6 以上のことは、「こるもさん」の記述を見て、速やかに発想できるのだが、これを文章にすると、時間がかかるね。
 書くと、頭の中が整理されるが、書く時間が、もったいないという気がする。
 言い尽くせいない面もある。
 そこで、たいていは、心の内で考えて、いつも、疑問を留保している状況だ。
 私は、大学1年のころまでは英語をしたが、それから、仕事でも私的にも約30年英語を扱わなかったから、一種のunlearnの状態になったと思っており、以上のような仮定を推測するのは、かなり楽しい。
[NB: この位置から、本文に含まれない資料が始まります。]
(** * astrid: subsystem registry, event bus, input mapping, macros and
      chassis motion control.

    A shallow embedding of the C++ sources.  Conventions:

    - [double] is read as a real number (type [R]); rounding is not
      modelled, [M_PI] is the real [PI].
    - A class becomes a record of its fields (same names, trailing
      underscore included) inside a module named after the class; a method
      becomes a function that takes the object and returns the new one.
    - [std::unordered_map] is a [gmap]; [std::vector] is a [list].
    - Objects of the PROS library (motors, sensors, controller) are records
      holding what the program can observe of them. *)

From Stdlib Require Import Reals Lra Lia ZArith.
From stdpp Require Import gmap strings list fin_maps pretty.

Abbreviation double := R (only parsing).

#[global] Instance Rlt_decision (a b : R) : Decision (a < b)%R := Rlt_dec a b.
#[global] Instance Rgt_decision (a b : R) : Decision (a > b)%R := Rgt_dec a b.
#[global] Instance Req_decision : EqDecision R := Req_dec_T.

(** ** Loops *)

(** [while (cond s) s = body s;] with a bound on the number of iterations:
    [None] means that the bound was reached with the condition still true. *)
Fixpoint while_loop {S : Type} (cond : S → bool) (body : S → S)
    (fuel : nat) (s : S) : option S :=
  if cond s then
    match fuel with
    | O => None
    | S fuel' => while_loop cond body fuel' (body s)
    end
  else Some s.

(** ** <cmath> *)

Module cmath.
Local Open Scope R_scope.

Definition M_PI : double := PI.

(** [std::atan2 (y, x)]: the angle of the point (x, y), in [-PI, PI]. *)
Definition atan2 (y x : double) : double :=
  if decide (x > 0) then atan (y / x)
  else if decide (x < 0) then
    if decide (y < 0) then atan (y / x) - PI else atan (y / x) + PI
  else if decide (y > 0) then PI / 2
  else if decide (y < 0) then - (PI / 2)
  else 0.

(** [std::pow (b, e)] for a base [b >= 0] and an exponent [e >= 0].  The
    value at a zero base with a negative exponent, where [std::pow] gives
    infinity, stands for nothing: the statements that depend on the values
    of [pow] assume a positive exponent. *)
Definition pow (b e : double) : double :=
  if decide (b = 0) then (if decide (e = 0) then 1 else 0) else Rpower b e.

End cmath.
Export cmath.

(** ** constants/fieldConstants.hpp *)

Module field.

Record Point := mkPoint { x : double; y : double }.

Record FieldElement := mkFieldElement { position : Point; height : double }.

Definition FieldElement_new (x y h : double) : FieldElement :=
  mkFieldElement (mkPoint x y) h.

Module ladder.
Definition HIGH_STAKE : FieldElement := FieldElement_new 72 72 46.16.
End ladder.

Module mobile_goals.
Definition GOAL_HEIGHT : double := 14.5%R.
Definition BOTTOM_LEFT : FieldElement := FieldElement_new 36 36 GOAL_HEIGHT.
Definition CENTER : FieldElement := FieldElement_new 72 72 GOAL_HEIGHT.
End mobile_goals.

End field.

(** ** The PROS objects the program drives *)

Module pros.
Local Open Scope R_scope.

(** A motor handle: its port, its polarity and the last velocity it was
    commanded, as the caller passed it. *)
Record Motor := mkMotor {
  motor_port : Z;
  motor_reversed : bool;
  motor_velocity : double
}.

Definition Motor_new (port : Z) : Motor := mkMotor port false 0.

Definition set_reversed (r : bool) (m : Motor) : Motor :=
  mkMotor (motor_port m) r (motor_velocity m).

Definition move_velocity (velocity : double) (m : Motor) : Motor :=
  mkMotor (motor_port m) (motor_reversed m) velocity.

(** The orientation sensor: [get_heading] is in degrees. *)
Record IMU := mkIMU { imu_port : Z; get_heading : double }.

(** A rotation sensor on a tracking wheel. *)
Record Rotation := mkRotation { rotation_port : Z; get_position : Z }.

Definition reset_position (r : Rotation) : Rotation :=
  mkRotation (rotation_port r) 0.

(** What happens while the program sleeps in [pros::delay]: the sensors
    take new readings, and the competition task may disable the
    subsystems. *)
Record Tick := mkTick {
  tick_heading : double;
  tick_left : Z;
  tick_right : Z;
  tick_disable : bool
}.

Inductive controller_analog_e_t :=
  | ANALOG_LEFT_X | ANALOG_LEFT_Y | ANALOG_RIGHT_X | ANALOG_RIGHT_Y.

Inductive controller_digital_e_t :=
  | DIGITAL_L1 | DIGITAL_L2 | DIGITAL_R1 | DIGITAL_R2
  | DIGITAL_UP | DIGITAL_DOWN | DIGITAL_LEFT | DIGITAL_RIGHT
  | DIGITAL_X | DIGITAL_B | DIGITAL_Y | DIGITAL_A.
(** ** The theorems at work on the example files *)

Lemma iter_repo_urls_yields_and_warnings_witness :
  exists service_name out,
    get_service_name Files.foo unnamed = Ok service_name /\
    iter_repo_urls Files.foo = (out, GReturn) /\
    yields out = [Py.Str "https://a.git"] /\
    warnings out
      = map (fun index => "No url found for repo " ++ name_text service_name
                          ++ " in service " ++ decimal index) [1] /\
    List.length (yields out) = 1 /\
    List.length (warnings out) = 2 - 1.
Proof.
  apply (iter_repo_urls_yields_and_warnings
           [("service", Py.Str "Foo");
            ("codeRepositories",
             Py.List [Py.Dict [("url", Py.Str "https://a.git")]; Py.Dict []])]
           [Py.Dict [("url", Py.Str "https://a.git")]; Py.Dict []]).
  - reflexivity.
  - discriminate.
  - repeat constructor.
Defined.

Lemma iter_repo_urls_all_urls_missing_witness :
  exists service_name out,
    get_service_name (Py.Dict [("codeRepositories",
                                Py.List [Py.Dict []; Py.Dict [("url", Py.Str "")]])])
                     unnamed = Ok service_name /\
    iter_repo_urls (Py.Dict [("codeRepositories",
                              Py.List [Py.Dict []; Py.Dict [("url", Py.Str "")]])])
      = (out, GReturn) /\
    (forall pep479,
       gen_close pep479
         (snd (iter_repo_urls
                 (Py.Dict [("codeRepositories",
                            Py.List [Py.Dict []; Py.Dict [("url", Py.Str "")]])])))
       = GReturn) /\
    yields out = [] /\
    warnings out = map (no_url_msg service_name) [0; 1] /\
    List.length (warnings out) = 2 /\
    forall name, ~ In (no_repos_msg name) (warnings out).
Proof.
  apply (iter_repo_urls_all_urls_missing
           [("codeRepositories", Py.List [Py.Dict []; Py.Dict [("url", Py.Str "")]])]
           [Py.Dict []; Py.Dict [("url", Py.Str "")]]).
  - reflexivity.
  - discriminate.
  - repeat constructor.
  - repeat constructor.
Defined.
 今日述べたことは、おそらく、本質的には、正解だろうという気もしているが、細部では、誤解があると思う。
しかし、本質的な部分も、間違う確率も、もちろん排除できないし、正解が知りたい。
 ここで正解というのは、物事は何でもそうだが、正解も、反証を受けるまでの、一つの仮定に過ぎないのであることは、案外、人が意識しない。

7 したがって、以上の点は、ご専門の方が、厳密さを要求せず、気軽に、わかりやすく、かなりの長文で、書いてもらうのが、我々の学習になると思う。
 我々は、大なり小なり、ある単語を見て、その外延というか、語感というか、日本語と1対1の対応ではない、その外国語のイメージを仮定する。
 それが合っていれば、読解でも、会話でも、応用力ある使用法ができるはずである。
 Ryotasanさんをはじめ、英語に深い素養をお持ちの方に,是非、コメントがほしい。
 また、私のように、政治経済法律など、英語以外の知識及び実務経験から、逆に英語を理解するコメントもほしいと思う。